Polizie speciali. Dal fascismo alla repubblica

Polizie speciali. Dal fascismo alla repubblica

A partire dal 1942 il confine orientale italiano fu il teatro di una violentissima repressione antipartigiana. Protagonisti ne furono gli uomini dell'Ispettorato generale di pubblica sicurezza, che contribuirono a spargere il terrore in tutta la regione. Non si trattò di una violenza improvvisata ed estemporanea, ma l'estremo risultato di una consumata esperienza maturata sul campo. Negli anni Trenta, infatti, molti di loro avevano già fatto parte di organismi che avevano efficacemente contrastato la mafia siciliana e il banditismo sardo.

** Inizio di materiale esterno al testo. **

(** * EMR cluster migration and savings estimation

    A shallow embedding of [spark_rapids_pytools/cloud_api/emr.py]:
    the role classifier of [EMRPlatform], the topology classes
    [InstanceGroup], [Ec2Instance], [EMRNode] and [EMRCluster], the migration
    of a cluster to accelerator instance types, and [EmrSavingsEstimator].

    Python objects that are shared between clusters (instance groups and
    EC2 instances) live in an explicit store and are named by their address,
    so that "the same object" and "an equal object" are different
    statements.  Exceptions are values of an error monad. *)

From Stdlib Require Import ZArith List String Ascii Lia.
From stdpp Require Import base option list gmap strings fin_maps.

Local Open Scope string_scope.
Local Open Scope list_scope.

(** ** Exceptions *)

(** The Python exceptions the modelled code can raise.  [InvalidRef] has no
    Python counterpart: it is what the model answers when an address is not
    allocated in the store, which a Python reference never is. *)
Inductive exn : Type :=
  | AttributeError
  | TypeError
  | IndexError
  | KeyError
  | InvalidRef.

Inductive result (A : Type) : Type :=
  | Ok (a : A)
  | Err (e : exn).
Arguments Ok {A} a.
Arguments Err {A} e.

#[global] Instance result_ret : MRet result := λ A a, Ok a.
#[global] Instance result_bind : MBind result :=
  λ A B f r, match r with Ok a => f a | Err e => Err e end.

Definition or_raise {A : Type} (e : exn) (o : option A) : result A :=
  match o with Some a => Ok a | None => Err e end.

(** A [for] loop whose body may raise: the first exception ends the loop. *)
Fixpoint foldM {A B : Type} (f : A → B → result A) (l : list B) (a : A)
  : result A :=
  match l with
  | [] => Ok a
  | b :: l' => a' ← f a b; foldM f l' a'
  end.

(** ** Labels *)

(** [str.upper] on the ASCII letters.  Labels are modelled as strings of 8-bit
    characters; characters outside [a-z] are left as they are. *)
Definition ascii_upper (c : ascii) : ascii :=
  let n := nat_of_ascii c in
  if (97 <=? n)%nat && (n <=? 122)%nat then ascii_of_nat (n - 32) else c.

Fixpoint upper (s : string) : string :=
  match s with
  | EmptyString => EmptyString
  | String c s' => String (ascii_upper c) (upper s')
  end.

(** ** Enumerations of [sp_types] *)

Module SparkNodeType.
Inductive t : Type := MASTER | WORKER.

#[global] Instance eq_dec : EqDecision t.
Proof. solve_decision. Defined.

(** [SparkNodeType.fromstring] is declared in [sp_types], outside this
    file: the development is parametric in it. *)
Class Parser : Type := { fromstring : string → t }.
End SparkNodeType.

(** The members of [ClusterState] that [emr.py] names. *)
Module ClusterState.
Inductive t : Type :=
  | STARTING | BOOTSTRAPPING | WAITING | RUNNING | TERMINATED.

#[global] Instance eq_dec : EqDecision t.
Proof. solve_decision. Defined.
End ClusterState.

(** ** The topology classes *)

(** Address of an object in the store. *)
Abbreviation loc := nat.

(** [instance_type] is declared [str]; Python does not enforce it, and
    [None] is modelled by [None]. *)
Module InstanceGroup.
Record t : Type := mk {
  id : string;
  instance_type : option string;
  count : Z;
  market : string;
  group_type : string;
  spark_grp_type : SparkNodeType.t
}.
End InstanceGroup.

Module Ec2Instance.
Record t : Type := mk {
  id : string;
  ec2_instance_id : string;
  dns_name : option string;
  group : option loc;
  state : ClusterState.t
}.
End Ec2Instance.

(** The fields of [EMRNode] that [_set_fields_from_props] fills, its role tag
    and the instance it views.  The hardware description a node pulls through
    the command driver is not part of the model. *)
Module EMRNode.
Record t : Type := mk {
  node_type : SparkNodeType.t;
  name : option string;
  instance_type : option string;
  ec2_instance : loc
}.
End EMRNode.

(** The dictionary [{WORKER: worker_nodes, MASTER: master_nodes[0]}]. *)
Module Nodes.
Record t : Type := mk {
  WORKER : list EMRNode.t;
  MASTER : EMRNode.t
}.

(** [dict.items()], in insertion order. *)
Definition items (d : t) : list (SparkNodeType.t * (list EMRNode.t + EMRNode.t)) :=
  [ (SparkNodeType.WORKER, inl (WORKER d)); (SparkNodeType.MASTER, inr (MASTER d)) ].
End Nodes.

(** [instance_groups] and [ec2_instances] default to [None]; so do, here, the
    fields inherited from [ClusterBase]. *)
Module EMRCluster.
Record t : Type := mk {
  name : option string;
  uuid : option string;
  zone : option string;
  state : option ClusterState.t;
  instance_groups : option (list loc);
  ec2_instances : option (list loc);
  nodes : option Nodes.t
}.

Definition set_name v (c : t) : t :=
  mk v (uuid c) (zone c) (state c) (instance_groups c) (ec2_instances c) (nodes c).
Definition set_uuid v (c : t) : t :=
  mk (name c) v (zone c) (state c) (instance_groups c) (ec2_instances c) (nodes c).
Definition set_zone v (c : t) : t :=
  mk (name c) (uuid c) v (state c) (instance_groups c) (ec2_instances c) (nodes c).
Definition set_state v (c : t) : t :=
  mk (name c) (uuid c) (zone c) v (instance_groups c) (ec2_instances c) (nodes c).
Definition set_instance_groups v (c : t) : t :=
  mk (name c) (uuid c) (zone c) (state c) v (ec2_instances c) (nodes c).
Definition set_ec2_instances v (c : t) : t :=
  mk (name c) (uuid c) (zone c) (state c) (instance_groups c) v (nodes c).
Definition set_nodes v (c : t) : t :=
  mk (name c) (uuid c) (zone c) (state c) (instance_groups c) (ec2_instances c) v.

(** [EMRCluster(platform)]: no field set yet. *)
Definition init : t := mk None None None None None None None.
End EMRCluster.

(** ** The store *)

Record Store : Type := mkStore {
  group_objs : list InstanceGroup.t;
  instance_objs : list Ec2Instance.t
}.

Definition lookup_group (σ : Store) (l : loc) : result InstanceGroup.t :=
  or_raise InvalidRef (group_objs σ !! l).

Definition lookup_instance (σ : Store) (l : loc) : result Ec2Instance.t :=
  or_raise InvalidRef (instance_objs σ !! l).

(** Allocation places the new object after all existing ones. *)
Definition alloc_group (g : InstanceGroup.t) (σ : Store) : loc * Store :=
  (length (group_objs σ), mkStore (group_objs σ ++ [g]) (instance_objs σ)).

Definition alloc_instance (i : Ec2Instance.t) (σ : Store) : loc * Store :=
  (length (instance_objs σ), mkStore (group_objs σ) (instance_objs σ ++ [i])).

(** Every object of [σ] is in [σ'], at the same address and with the same
    fields. *)
Definition extends (σ σ' : Store) : Prop :=
  group_objs σ `prefix_of` group_objs σ' ∧
  instance_objs σ `prefix_of` instance_objs σ'.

Si trattava di corpi speciali di polizia, che il regime fascista aveva creato sul modello delle contemporanee strutture di indagine politica come l'Ovra, ma di cui si potevano ritrovare dei precedenti già nella Grande Guerra e nella tarda età liberale. Fu proprio in queste circostanze che cominciò a formarsi quel ristretto gruppo di specialisti che, tra utopie d'ordine e ambizioni personali, nel corso dei rivolgimenti politici di un trentennio seppero imporsi come riconosciuti professionisti del settore. Dopo il crollo del fascismo, infatti, li ritroveremo ancora una volta in Sicilia, per fronteggiare la rinnovata emergenza dell'ordine pubblico.